Mitochondrial calcium homeostasis involves coordinated uptake via the mitochondrial calcium uniporter (MCU) and efflux through sodium-dependent NCLX (encoded by SLC8B1). Mild Mcu knockout phenotypes suggest additional transport mechanisms. We investigated TMBIM5, a proposed bidirectional mitochondrial calcium/proton transporter, by generating zebrafish lacking tmbim5, slc8b1, plus tmbim5/mcu and tmbim5/slc8b1 double knockouts. Tmbim5-deficient fish exhibited growth impairment, muscle atrophy, and increased brain cell death. tmbim5/mcu double knockouts showed no additive effects, arguing against Tmbim5 functioning as an independent calcium uptake pathway. However, tmbim5/slc8b1 double knockouts showed disrupted mitochondrial calcium handling with reduced uptake and efflux.
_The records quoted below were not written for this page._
(* ===== verification/Uint128.v ===== *)
(** * 128-bit products and quotients

    [src/src/common/uint128.cpp]: a product of two 64-bit numbers and the
    division of a 128-bit number by a 32-bit one, from which the emulator
    computes its times.  A [u128] is the pair of its low and high words.  A
    zero divisor is undefined and yields [None]. *)

From S2P Require Import Prelude.
Open Scope Z_scope.
Open Scope c_scope.

Module Uint128.

Definition u128 : Type := Z * Z.

(** The version of [MultiplyAndDivide64] without intrinsics. *)
Definition MultiplyAndDivide64 (a b d : Z) : option Z :=
  if d =? 0 then None
  else
    let diva := a / d in
    let moda := a mod d in
    let divb := b / d in
    let modb := b mod d in
    Some (to_u64 (to_u64 (to_u64 (diva * b) + to_u64 (moda * divb)) + to_u64 (moda * modb) / d)).

Definition Multiply64Into128 (a b : Z) : u128 :=
  let tmp := (a * b) mod 2 ^ 128 in
  (to_u64 tmp, to_u64 (tmp >> 64)).

Definition Divide128On32 (dividend : u128) (divisor : Z) : option (Z * Z) :=
  if divisor =? 0 then None
  else
    let '(low, high) := dividend in
    let remainder := low mod divisor in
    let accum := low / divisor in
    if high =? 0 then Some (accum, remainder)
    else
      let first_segment := to_u64 ((high mod divisor) << 32) in
      let accum := to_u64 (accum + to_u64 ((first_segment / divisor) << 32)) in
      let second_segment := to_u64 ((first_segment mod divisor) << 32) in
      let accum := to_u64 (accum + second_segment / divisor) in
      let remainder := to_u64 (remainder + second_segment mod divisor) in
      if divisor <=? remainder then Some (to_u64 (accum + 1), to_u64 (remainder - divisor))
      else Some (accum, remainder).

End Uint128.
Import Uint128.

(** The number two words stand for. *)
Definition value128 (x : u128) : Z := fst x + 2 ^ 64 * snd x.

Lemma Multiply64Into128_exact a b : is_u64 a -> is_u64 b ->
  let p := Multiply64Into128 a b in is_u64 (fst p) /\ is_u64 (snd p) /\ value128 p = a * b.
Proof.
  intros Ha Hb p. unfold p, Multiply64Into128, value128, is_u64 in *. cbn [fst snd].
  rewrite (Z.mod_small (a * b)) by nia. rewrite !to_u64_mod, Z.shiftr_div_pow2 by lia.
  pose proof (Z.div_mod (a * b) (2 ^ 64) ltac:(lia)). pose proof (Z.mod_pos_bound (a * b) (2 ^ 64) ltac:(lia)).
  assert (0 <= a * b / 2 ^ 64 < 2 ^ 64) as Hd by (split; [apply Z.div_pos; nia|apply Z.div_lt_upper_bound; nia]).
  rewrite (Z.mod_small (a * b / 2 ^ 64)) by lia. lia.
Qed.

(** One digit of the long division: dividing [x * 2^32], for [x < d]. *)
Lemma long_division_digit x d : 0 <= x < d -> d < 2 ^ 32 ->
  let s := to_u64 (x << 32) in
  s = x * 2 ^ 32 /\ 0 <= s / d < 2 ^ 32 /\ 0 <= s mod d < d /\ s = d * (s / d) + s mod d.
Proof.
  intros Hx Hd s. assert (s = x * 2 ^ 32) as Es.
  { unfold s. rewrite Z.shiftl_mul_pow2 by lia. apply to_u64_id. unfold is_u64. nia. }
  split; [done|]. split; [split; [apply Z.div_pos; lia|apply Z.div_lt_upper_bound; nia]|].
  split; [apply Z.mod_pos_bound; lia|]. apply Z.div_mod. lia.
Qed.

Lemma mod_high_word k q : 0 <= q < 2 ^ 64 -> (2 ^ 64 * k + q) mod 2 ^ 64 = q.
Proof. intros Hq. rewrite (Z.mul_comm (2 ^ 64)), Z.add_comm, Z.mod_add, Z.mod_small; lia. Qed.

(** [Divide128On32] is the exact division: none of its intermediate sums is
    lost. *)
Lemma Divide128On32_exact x d : is_u64 (fst x) -> is_u64 (snd x) -> 0 < d < 2 ^ 32 ->
  Divide128On32 x d = Some ((value128 x / d) mod 2 ^ 64, value128 x mod d).
Proof.
  destruct x as [l h]. unfold value128. cbn [fst snd]. intros Hl Hh Hd. unfold is_u64 in *. unfold Divide128On32.
  destruct (Z.eqb_spec d 0); [lia|]. destruct (Z.eqb_spec h 0) as [->|Hne].
  { rewrite Z.mul_0_r, Z.add_0_r, (Z.mod_small (l / d)); [done|]. split; [apply Z.div_pos; lia|]. apply Z.div_lt_upper_bound; nia. }
  pose proof (Z.mod_pos_bound h d ltac:(lia)) as Hhm. pose proof (Z.div_mod h d ltac:(lia)) as Eh.
  destruct (long_division_digit (h mod d) d Hhm ltac:(lia)) as (E1 & B1 & R1 & D1).
  set (s1 := to_u64 ((h mod d) << 32)) in *.
  destruct (long_division_digit (s1 mod d) d R1 ltac:(lia)) as (E2 & B2 & R2 & D2).
  set (s2 := to_u64 ((s1 mod d) << 32)) in *.
  pose proof (Z.div_mod l d ltac:(lia)) as El. pose proof (Z.mod_pos_bound l d ltac:(lia)) as Rl.
  assert (0 <= l / d) as Hq by (apply Z.div_pos; lia).
  (* The whole quotient, less the part of the high word that is out of range. *)
  set (q := l / d + (s1 / d) * 2 ^ 32 + s2 / d). set (r := l mod d + s2 mod d).
  assert (l + 2 ^ 64 * h = d * (2 ^ 64 * (h / d) + q) + r) as E by (unfold q, r; nia).
  assert (q * d + r < 2 ^ 64 * d) as Hlt by (unfold q, r in *; nia).
  assert (q < 2 ^ 64) as Hq64 by (unfold r in *; nia).
  assert (0 <= q) by (unfold q; lia).
  rewrite Z.shiftl_mul_pow2 by lia.
  rewrite (to_u64_id (s1 / d * 2 ^ 32)) by (unfold is_u64; lia).
  rewrite (to_u64_id (l / d + s1 / d * 2 ^ 32)) by (unfold is_u64, q in *; lia).
  fold q. rewrite (to_u64_id q) by (unfold is_u64; lia). fold r. rewrite (to_u64_id r) by (unfold is_u64, r in *; lia).
  destruct (Z.leb_spec d r) as [Hr|Hr].
  - assert (q + 1 < 2 ^ 64) by nia. rewrite !to_u64_id by (unfold is_u64, r in *; lia).
    rewrite <- (Z.div_unique (l + 2 ^ 64 * h) d (2 ^ 64 * (h / d) + (q + 1)) (r - d)) by (unfold r in *; lia).
    rewrite <- (Z.mod_unique (l + 2 ^ 64 * h) d (2 ^ 64 * (h / d) + (q + 1)) (r - d)) by (unfold r in *; lia).
    by rewrite mod_high_word by lia.
  - rewrite <- (Z.div_unique (l + 2 ^ 64 * h) d (2 ^ 64 * (h / d) + q) r) by (unfold r in *; lia).
    rewrite <- (Z.mod_unique (l + 2 ^ 64 * h) d (2 ^ 64 * (h / d) + q) r) by (unfold r in *; lia).
    by rewrite mod_high_word by lia.
Qed.

(** Multiplying two 64-bit numbers and dividing the product by a nonzero 32-bit
    number, through the two words and the long division of [Divide128On32],
    gives the quotient of the true 128-bit product, modulo [2^64], and its
    remainder. *)
Theorem multiply_divide_exact a b d : is_u64 a -> is_u64 b -> 0 < d < 2 ^ 32 ->
  Divide128On32 (Multiply64Into128 a b) d = Some ((a * b / d) mod 2 ^ 64, (a * b) mod d).
Proof.
  intros Ha Hb Hd. destruct (Multiply64Into128_exact a b Ha Hb) as (Hl & Hh & E).
  by rewrite Divide128On32_exact, E.
Qed.

Lemma multiply_divide_exact_witness :
  Divide128On32 (Multiply64Into128 (2 ^ 64 - 1) (2 ^ 64 - 1)) (2 ^ 32 - 1)
  = Some (((2 ^ 64 - 1) * (2 ^ 64 - 1) / (2 ^ 32 - 1)) mod 2 ^ 64, ((2 ^ 64 - 1) * (2 ^ 64 - 1)) mod (2 ^ 32 - 1)).
Proof. apply multiply_divide_exact; unfold is_u64; lia. Defined.

(** The version without intrinsics computes the quotient of the product as
    long as the product of the remainders fits. *)
Lemma MultiplyAndDivide64_exact a b d : is_u64 a -> is_u64 b -> 0 < d -> (a mod d) * (b mod d) < 2 ^ 64 ->
  MultiplyAndDivide64 a b d = Some ((a * b / d) mod 2 ^ 64).
Proof.
  intros Ha Hb Hd Hm. unfold MultiplyAndDivide64. destruct (Z.eqb_spec d 0); [lia|]. f_equal.
  pose proof (Z.div_mod a d ltac:(lia)) as Ea. pose proof (Z.div_mod b d ltac:(lia)) as Eb.
  pose proof (Z.mod_pos_bound a d Hd). pose proof (Z.mod_pos_bound b d Hd).
  set (p := a / d) in *. set (q := a mod d) in *. set (r := b / d) in *. set (s := b mod d) in *.
  rewrite (to_u64_id (q * s)) by (unfold is_u64; nia). rewrite !to_u64_mod, <- Z.add_mod, Z.add_mod_idemp_l by lia.
  f_equal. assert (a * b = q * s + (p * b + q * r) * d) as -> by (rewrite Eb at 1; rewrite Ea at 1; rewrite Eb; ring).
  rewrite Z.div_add by lia. lia.
Qed.

(** Otherwise it is not the quotient, where the version with intrinsics is. *)
Lemma MultiplyAndDivide64_inexact :
  let a := 2 ^ 63 in let b := 2 ^ 63 in let d := 2 ^ 64 - 1 in
  MultiplyAndDivide64 a b d = Some 0 /\ a * b / d = 2 ^ 62.
Proof. split; reflexivity. Qed.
Remarkably, brain phenotypes were rescued while muscle dysfunction was exacerbated in double mutants, corresponding to restored mitochondrial membrane potential in Tmbim5-deficient brain tissue and exacerbated decreased calcium levels in double knockout muscle. We also found broad downregulation of mitochondrial calcium transport proteins and decreased mitochondrial DNA content in double knockout brain tissue, indicating reduced mitochondrial mass and a potential beneficial glycolytic shift in energy metabolism. These findings demonstrate that TMBIM5 functions as a calcium efflux pathway cooperating with NCLX in a tissue-specific manner.